• **What to produce**: Among the lines below, keep only those from the one containing "spi_len : forall" through the one containing "spi_cells (spiflash_program c", and reproduce them exactly.

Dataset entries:
■ ■ ■ ■ ■ ■ ■

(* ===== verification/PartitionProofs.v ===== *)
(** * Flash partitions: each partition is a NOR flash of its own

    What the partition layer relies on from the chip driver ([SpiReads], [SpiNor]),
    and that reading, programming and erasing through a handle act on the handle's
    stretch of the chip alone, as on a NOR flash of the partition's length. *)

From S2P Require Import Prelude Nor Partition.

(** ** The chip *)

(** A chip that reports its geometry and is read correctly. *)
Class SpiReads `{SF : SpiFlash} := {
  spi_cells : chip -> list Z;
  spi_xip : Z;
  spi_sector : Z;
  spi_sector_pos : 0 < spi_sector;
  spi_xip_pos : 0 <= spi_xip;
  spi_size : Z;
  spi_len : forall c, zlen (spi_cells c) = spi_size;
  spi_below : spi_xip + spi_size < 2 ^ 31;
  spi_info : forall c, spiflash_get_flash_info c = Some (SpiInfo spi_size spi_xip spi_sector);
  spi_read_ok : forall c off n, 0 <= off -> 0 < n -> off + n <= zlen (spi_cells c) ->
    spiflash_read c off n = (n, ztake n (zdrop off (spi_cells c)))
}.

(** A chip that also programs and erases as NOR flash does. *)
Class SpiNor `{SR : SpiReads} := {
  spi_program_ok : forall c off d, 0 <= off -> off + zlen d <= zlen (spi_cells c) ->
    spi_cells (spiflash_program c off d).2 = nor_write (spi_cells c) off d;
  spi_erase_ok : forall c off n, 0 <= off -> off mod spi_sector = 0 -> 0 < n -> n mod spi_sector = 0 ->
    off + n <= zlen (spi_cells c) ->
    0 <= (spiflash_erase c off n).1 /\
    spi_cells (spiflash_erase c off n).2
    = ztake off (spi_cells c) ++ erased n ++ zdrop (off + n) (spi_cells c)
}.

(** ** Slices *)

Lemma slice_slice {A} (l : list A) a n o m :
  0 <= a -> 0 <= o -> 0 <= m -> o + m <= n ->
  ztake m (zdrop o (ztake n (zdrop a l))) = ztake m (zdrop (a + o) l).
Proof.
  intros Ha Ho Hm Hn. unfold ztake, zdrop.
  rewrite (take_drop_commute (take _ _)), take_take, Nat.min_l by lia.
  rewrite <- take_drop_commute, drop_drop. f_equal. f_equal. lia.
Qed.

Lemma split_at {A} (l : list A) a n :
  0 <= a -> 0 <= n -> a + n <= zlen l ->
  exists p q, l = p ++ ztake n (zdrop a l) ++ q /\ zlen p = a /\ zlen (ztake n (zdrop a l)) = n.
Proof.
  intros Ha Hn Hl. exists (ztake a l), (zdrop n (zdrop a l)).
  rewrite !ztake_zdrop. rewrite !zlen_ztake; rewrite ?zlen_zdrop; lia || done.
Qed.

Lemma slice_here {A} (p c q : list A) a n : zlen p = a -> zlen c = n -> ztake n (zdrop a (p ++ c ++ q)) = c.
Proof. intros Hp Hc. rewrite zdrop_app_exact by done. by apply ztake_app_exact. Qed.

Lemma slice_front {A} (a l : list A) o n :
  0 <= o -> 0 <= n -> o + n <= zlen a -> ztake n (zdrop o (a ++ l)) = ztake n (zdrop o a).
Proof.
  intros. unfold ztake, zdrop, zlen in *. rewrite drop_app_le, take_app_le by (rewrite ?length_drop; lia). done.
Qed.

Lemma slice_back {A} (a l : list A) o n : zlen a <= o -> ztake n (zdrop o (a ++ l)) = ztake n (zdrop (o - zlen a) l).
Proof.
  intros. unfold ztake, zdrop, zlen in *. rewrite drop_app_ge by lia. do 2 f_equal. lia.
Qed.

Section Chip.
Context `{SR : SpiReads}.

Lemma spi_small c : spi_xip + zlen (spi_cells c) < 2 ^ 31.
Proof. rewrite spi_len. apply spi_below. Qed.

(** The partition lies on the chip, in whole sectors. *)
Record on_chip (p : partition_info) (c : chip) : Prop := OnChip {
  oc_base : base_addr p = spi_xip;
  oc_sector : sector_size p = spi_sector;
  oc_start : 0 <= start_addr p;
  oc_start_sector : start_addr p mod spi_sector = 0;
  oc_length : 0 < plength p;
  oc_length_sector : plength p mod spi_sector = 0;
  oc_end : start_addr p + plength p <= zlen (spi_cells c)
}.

■ ■ ■ ■ ■ ■ ■

• **Task response**:
  spi_len : forall c, zlen (spi_cells c) = spi_size;
  spi_below : spi_xip + spi_size < 2 ^ 31;
  spi_info : forall c, spiflash_get_flash_info c = Some (SpiInfo spi_size spi_xip spi_sector);
  spi_read_ok : forall c off n, 0 <= off -> 0 < n -> off + n <= zlen (spi_cells c) ->
    spiflash_read c off n = (n, ztake n (zdrop off (spi_cells c)))
}.

(** A chip that also programs and erases as NOR flash does. *)
Class SpiNor `{SR : SpiReads} := {
  spi_program_ok : forall c off d, 0 <= off -> off + zlen d <= zlen (spi_cells c) ->
    spi_cells (spiflash_program c off d).2 = nor_write (spi_cells c) off d;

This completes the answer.